Сия пространная речь, как бы сама собой исторгшаяся, была, видимо, крайним прозрением потрясённого сознания. В первый и последний раз слушал я с нескрываемым интересом – на следующий уже день государь вновь переменился до неузнаваемости: слабая натура, я полагаю, лишь случайно и под воздействием муки вступает в пределы истины…
Вечером вернулся из Петербурга господин Орлов. И хотя он пробыл в столице не более двух часов, он привёз целый ворох важных новостей, о которых сообщил за ужином, выпив преизрядно вина. Я узнал, между прочим, что никакой общей амнистии для лиц, заточённых в остроги и крепости при Петре Третьем, не ожидается, и сие означало, что мой добрый приятель капитан Изотов, племянник князя Матвеева, если не умрёт, ещё долго будет ожидать пересмотра своего дела.
Господин Орлов нашёл, что Петербург совсем уже не похож на себя – армия поголовно пиана, обыватели насторожились и не скрывают разочарования, а в Москве и вовсе насупленно встретили весть о низложении Петра Третьего.

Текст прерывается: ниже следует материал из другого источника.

(** * Environmental monitoring core: threshold classification, audit,
      calibration scheduling and reports

    A shallow embedding of [app/environment/queries.py] and of the handlers
    of [app/environment/api.py] that wrap it.  The SQLAlchemy session is a
    small state-and-exception monad over an explicit store; tables are
    finite maps keyed by their primary key; SQL result sets are lists. *)

From Stdlib Require Import ZArith Floats Sorted.
From stdpp Require Import gmap strings list.

Local Open Scope Z_scope.

(** ** Time *)

(** A naive [datetime] is a count of microseconds; so is a [timedelta].
    Columns keep the precision Python hands over. *)
Definition datetime : Type := Z.
Definition timedelta : Type := Z.

Definition usec_per_day : Z := 86400000000.

(** [timedelta(days=n)] *)
Definition timedelta_of_days (n : Z) : timedelta := n * usec_per_day.

(** [td.days]: Python normalises a timedelta with a floor division, so the
    day component of a negative delta is negative. *)
Definition timedelta_days (td : timedelta) : Z := td / usec_per_day.

(** SQL Server's [DATEDIFF(day, a, b)]: the number of midnights crossed
    between [a] and [b], not the number of elapsed 24-hour periods. *)
Definition datediff_day (a b : datetime) : Z :=
  b / usec_per_day - a / usec_per_day.

(** ** Python and SQL scalars *)

(** [x or d] on an optional integer: [None] and [0] are both falsy. *)
Definition py_or (x : option Z) (d : Z) : Z :=
  match x with
  | None => d
  | Some v => if v =? 0 then d else v
  end.

(** SQL comparisons and connectives are three-valued; [None] is UNKNOWN.
    A WHERE clause keeps a row only when its condition is TRUE. *)
Definition sql_gt (a b : option Z) : option bool :=
  match a, b with
  | Some x, Some y => Some (x >? y)
  | _, _ => None
  end.

Definition sql_or (a b : option bool) : option bool :=
  match a, b with
  | Some true, _ | _, Some true => Some true
  | Some false, Some false => Some false
  | _, _ => None
  end.

Definition sql_is_null {A} (a : option A) : option bool :=
  Some (match a with None => true | Some _ => false end).

Definition sql_true (c : option bool) : bool :=
  match c with Some true => true | _ => false end.

(** ** Rows *)

(** 环境监测指标表 *)
Record MonitorIndexRow := mkIndex {
  idx_index_id : string;
  idx_index_name : string;
  idx_unit : string;
  idx_upper_threshold : float;
  idx_lower_threshold : float;
  idx_monitor_frequency : string;
  idx_created_at : option datetime;
  idx_updated_at : option datetime
}.

(** Modelled from the spec: the declaration of 监测设备表 lives in
    [app.shared.models]; its columns are the ones
    [create_monitor_device] fills and [schemas.MonitorDevice] returns.
    The status is a string (normal, fault, offline or free text); the
    calibration cycle is nullable, as in [schemas.MonitorDevice]. *)
Record DeviceRow := mkDevice {
  dev_id : Z;
  dev_type : string;
  dev_deployment_area_id : option Z;
  dev_install_time : option datetime;
  dev_calibration_cycle : option Z;
  dev_last_calibration_time : option datetime;
  dev_status : string;
  dev_communication_protocol : option string;
  dev_latitude : option float;
  dev_longitude : option float;
  dev_created_at : option datetime;
  dev_updated_at : option datetime
}.

(** Modelled from the spec: the declaration of 区域表 lives in
    [app.shared.models]; the queries read its id, name and type. *)
Record AreaRow := mkArea {
  area_id : Z;
  area_name : string;
  area_type : string
}.

(** 环境监测数据表; the BIT column [is_abnormal] is a boolean. *)
Record DataRow := mkData {
  dat_data_id : string;
  dat_index_id : string;
  dat_device_id : Z;
  dat_collect_time : datetime;
  dat_monitor_value : float;
  dat_area_id : Z;
  dat_data_quality : string;
  dat_is_abnormal : bool;
  dat_abnormal_reason : option string;
  dat_audit_status : string;
  dat_created_at : option datetime;
  dat_updated_at : option datetime
}.

(** 设备校准记录表 *)
Record CalibrationRow := mkCalibration {
  cal_record_id : string;
  cal_device_id : Z;
  cal_calibration_time : datetime;
  cal_calibrator_id : Z;
  cal_calibration_result : string;
  cal_calibration_desc : option string;
  cal_created_at : option datetime;
  cal_updated_at : option datetime
}.

(** Column defaults of 环境监测数据表 ([models.py]). *)
Definition audit_status_default : string := "未审核".

(** ** The store and the session *)

Record Store := mkStore {
  indices : gmap string MonitorIndexRow;
  devices : gmap Z DeviceRow;
  areas : gmap Z AreaRow;
  env_data : gmap string DataRow;
  calibrations : gmap string CalibrationRow
}.

Inductive exn :=
| IntegrityError
| InvalidRequestError
| HTTPException (status_code : Z) (detail : string).

Inductive outcome (A : Type) :=
| Ok (a : A)
| Raise (e : exn).
Arguments Ok {A} a.
Arguments Raise {A} e.

(** A session holds the committed store, which is all another
    transaction can see, and its own working copy with the writes
    it has not committed.  [flush_error] records that a pending INSERT
    reuses a primary key: the flush at commit time will fail.
    [commit_log] keeps every snapshot the session has made visible,
    newest first.  [clock] is the sequence of readings that
    successive calls of [datetime.now()] return. *)
Record Session := mkSession {
  committed : Store;
  working : Store;
  flush_error : bool;
  commit_log : list Store;
  clock : nat -> datetime;
  ticks : nat
}.

Definition db (A : Type) : Type := Session -> outcome A * Session.

#[global] Instance db_ret : MRet db := fun A a s => (Ok a, s).
#[global] Instance db_bind : MBind db := fun A B f m s =>
  match m s with
  | (Ok a, s') => f a s'
  | (Raise e, s') => (Raise e, s')
  end.

#[global] Instance db_fmap : FMap db := fun A B f m s =>
  match m s with
  | (Ok a, s') => (Ok (f a), s')
  | (Raise e, s') => (Raise e, s')
  end.

Definition raise {A} (e : exn) : db A := fun s => (Raise e, s).

(** A request starts from a fresh session on the committed store. *)
Definition open_session (st : Store) (clk : nat -> datetime) : Session :=
  mkSession st st false [] clk 0.

(** [datetime.now()] *)
Definition datetime_now : db datetime := fun s =>
  (Ok (clock s (ticks s)),
   mkSession (committed s) (working s) (flush_error s) (commit_log s)
             (clock s) (S (ticks s))).

Definition with_working (f : Store -> Store) (s : Session) : Session :=
  mkSession (committed s) (f (working s)) (flush_error s) (commit_log s)
            (clock s) (ticks s).

Definition mark_flush_error (s : Session) : Session :=
  mkSession (committed s) (working s) true (commit_log s) (clock s) (ticks s).

(** [db.get(Table, key)] *)
Definition get_index_row (k : string) : db (option MonitorIndexRow) :=
  fun s => (Ok (indices (working s) !! k), s).
Definition get_device_row (k : Z) : db (option DeviceRow) :=
  fun s => (Ok (devices (working s) !! k), s).
Definition get_data_row (k : string) : db (option DataRow) :=
  fun s => (Ok (env_data (working s) !! k), s).
Definition get_calibration_row (k : string) : db (option CalibrationRow) :=
  fun s => (Ok (calibrations (working s) !! k), s).

Definition set_indices (m : gmap string MonitorIndexRow) (st : Store) : Store :=
  mkStore m (devices st) (areas st) (env_data st) (calibrations st).
Definition set_devices (m : gmap Z DeviceRow) (st : Store) : Store :=
  mkStore (indices st) m (areas st) (env_data st) (calibrations st).
Definition set_env_data (m : gmap string DataRow) (st : Store) : Store :=
  mkStore (indices st) (devices st) (areas st) m (calibrations st).
Definition set_calibrations (m : gmap string CalibrationRow) (st : Store) : Store :=
  mkStore (indices st) (devices st) (areas st) (env_data st) m.

(** [db.add(obj)]: the INSERT is pending until the flush; one that reuses
    a primary key dooms the flush. *)
Definition add_index (r : MonitorIndexRow) : db unit := fun s =>
  match indices (working s) !! idx_index_id r with
  | Some _ => (Ok tt, mark_flush_error s)
  | None =>
      (Ok tt, with_working
                (fun st => set_indices (<[idx_index_id r := r]> (indices st)) st) s)
  end.
Definition add_data (r : DataRow) : db unit := fun s =>
  match env_data (working s) !! dat_data_id r with
  | Some _ => (Ok tt, mark_flush_error s)
  | None =>
      (Ok tt, with_working
                (fun st => set_env_data (<[dat_data_id r := r]> (env_data st)) st) s)
  end.
Definition add_calibration (r : CalibrationRow) : db unit := fun s =>
  match calibrations (working s) !! cal_record_id r with
  | Some _ => (Ok tt, mark_flush_error s)
  | None =>
      (Ok tt, with_working
                (fun st =>
                   set_calibrations (<[cal_record_id r := r]> (calibrations st)) st) s)
  end.

(** Assigning to attributes of an object loaded under key [k]: the row is
    dirty in the session and the next flush updates it in place. *)
Definition write_device_at (k : Z) (r : DeviceRow) : db unit := fun s =>
  (Ok tt, with_working (fun st => set_devices (<[k := r]> (devices st)) st) s).
Definition write_data_at (k : string) (r : DataRow) : db unit := fun s =>
  (Ok tt, with_working (fun st => set_env_data (<[k := r]> (env_data st)) st) s).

– Вот вернейшее доказательство, мой друг, что революция совершена в самое подходящее время! По всей империи тлеют горящие угли, и они вызвали бы общий пожар, не случись перемена!

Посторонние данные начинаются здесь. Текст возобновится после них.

(** * The room engine of OpenTogetherTube, embedded in Rocq

    The development follows the server's classes [RoomUser] and [Room].  A
    room is a record, every method is a function in a small
    state-and-exception monad, and the collaborators that live outside the
    room engine (the grants table, the user store, the video extractor) are
    the fields of a type class.  The message bus is part of the state: a
    key/value store and the list of messages published so far.  Wall-clock
    time is an argument, in milliseconds, of the methods that read the
    clock; numbers of seconds are exact rationals.  The client manager,
    which turns socket messages into requests, is not part of it. *)

From Stdlib Require Import QArith Sorted.
From stdpp Require Import gmap strings list fin_maps.
Close Scope Q_scope.

Set Default Proof Using "Type".

(** ** Plain data *)

(** [ClientId] is a string in the source ([_.uniqueId()]). *)
Abbreviation ClientId := string.

(** Modelled from the spec: enum [Role] is declared outside the room engine;
    the spec orders it
    [UnregisteredUser < RegisteredUser < TrustedUser < Moderator <
     Administrator < Owner]. *)
Inductive Role :=
  | UnregisteredUser | RegisteredUser | TrustedUser
  | Moderator | Administrator | Owner.

Definition roleRank (r : Role) : Z :=
  match r with
  | UnregisteredUser => 0 | RegisteredUser => 1 | TrustedUser => 2
  | Moderator => 3 | Administrator => 4 | Owner => 5
  end.

Global Instance Role_eq_dec : EqDecision Role.
Proof. solve_decision. Defined.

Global Instance Role_countable : Countable Role.
Proof.
  refine (inj_countable' (λ r, Z.to_nat (roleRank r))
            (λ n, match n with
                  | 0 => UnregisteredUser | 1 => RegisteredUser
                  | 2 => TrustedUser | 3 => Moderator
                  | 4 => Administrator | _ => Owner
                  end) _).
  by intros [].
Defined.

Inductive PlayerStatus := StatusNone | StatusReady | StatusBuffering | StatusError.
Inductive Visibility := Public | Unlisted.
(** [OtherMode] stands for the queue modes besides [Manual] and [Vote]; the
    room engine only ever tests for [Vote]. *)
Inductive QueueMode := Manual | Vote | OtherMode.

Global Instance QueueMode_eq_dec : EqDecision QueueMode.
Proof. solve_decision. Defined.

Record User := { u_id : Z; u_username : string }.

Record VideoId := { vi_service : string; vi_id : string }.

(** A [Video] is a [VideoId] with metadata; the engine reads [length] only,
    and the metadata is optional in the source's type. *)
Record Video := { v_service : string; v_id : string; v_length : option Q }.

Definition videoOfId (v : VideoId) : Video :=
  {| v_service := vi_service v; v_id := vi_id v; v_length := None |}.

Record ClientInfo := {
  ci_id : ClientId;
  ci_user_id : option Z;
  ci_username : option string;
  ci_status : option PlayerStatus;
}.

Record RoomUserInfo := {
  rui_id : ClientId;
  rui_name : string;
  rui_isLoggedIn : bool;
  rui_status : PlayerStatus;
  rui_role : Role;
}.

(** JavaScript truthiness of an optional number and of an optional string. *)
Definition truthyNum (n : option Z) : bool :=
  match n with Some z => negb (z =? 0)%Z | None => false end.

Definition truthyStr (s : option string) : bool :=
  match s with Some s => negb (String.eqb s "") | None => false end.

(** ** Outcomes and the monad *)

Inductive Exn :=
  | PermissionDenied | VideoAlreadyQueued | VideoNotFound
  | ImpossiblePromotion
  | TypeError          (* a property read on [undefined] *)
  | UpstreamFailure.   (* a collaborator's promise was rejected *)

(** [Stuck] marks the places where the model stops following the source:
    [UndefinedValue] when the source stores [undefined] into a field whose
    declared type has no such value, [Depth] when the nesting bound of
    [processRequestN] is used up. *)
Inductive StuckReason := UndefinedValue | Depth.

Inductive Outcome (A : Type) :=
  | Ok (a : A)
  | Throw (e : Exn)
  | Stuck (why : StuckReason).
Arguments Ok {A} a.
Arguments Throw {A} e.
Arguments Stuck {A} why.

Definition M (St A : Type) : Type := St → Outcome A * St.

Definition ret {St A} (a : A) : M St A := λ s, (Ok a, s).
Definition throw {St A} (e : Exn) : M St A := λ s, (Throw e, s).
Definition stuck {St A} (why : StuckReason) : M St A := λ s, (Stuck why, s).
Definition bind {St A B} (c : M St A) (k : A → M St B) : M St B :=
  λ s, match c s with
       | (Ok a, s') => k a s'
       | (Throw e, s') => (Throw e, s')
       | (Stuck w, s') => (Stuck w, s')
       end.
Definition modify {St} (f : St → St) : M St unit := λ s, (Ok tt, f s).
Definition when {St} (b : bool) (c : M St unit) : M St unit :=
  if b then c else ret tt.

Notation "x <- c ;; k" := (bind c (λ x, k))
  (at level 100, c at next level, right associativity).
Notation "c ;; k" := (bind c (λ _, k))
  (at level 100, right associativity).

– Мнение обличает тебя как большого политика, – польстил я господину Орлову, – но что ты имеешь в виду?
– Народный бунт, – с важностью, сообщая будто о тайне, ответствовал он. – При недовольстве в армии и среди духовенства чем могли окончиться волнения монастырских и горнозаводских крестьян, коих число более четверти миллиона? Прибавь сюда столь же помещичьих холопов, отказавших в повиновении своим господам… Казна найдена совершенно пустою. А между тем заграничной армии уже восемь месяцев не выплачивалось жалованья, и отсрочки далее нетерпимы. Французский и англицкий дворы не скупились, пока речь шла о свержении Петра Третьего, теперь же, достигнув цели, и слышать не хотят о кредитах…
Он повторял, конечно, услышанные слова. Но меня нисколько не удивило, что заговорщики пользовались деньгами иностранных дворов, враждовавших между собою, но сговорившихся за счёт российских интересов.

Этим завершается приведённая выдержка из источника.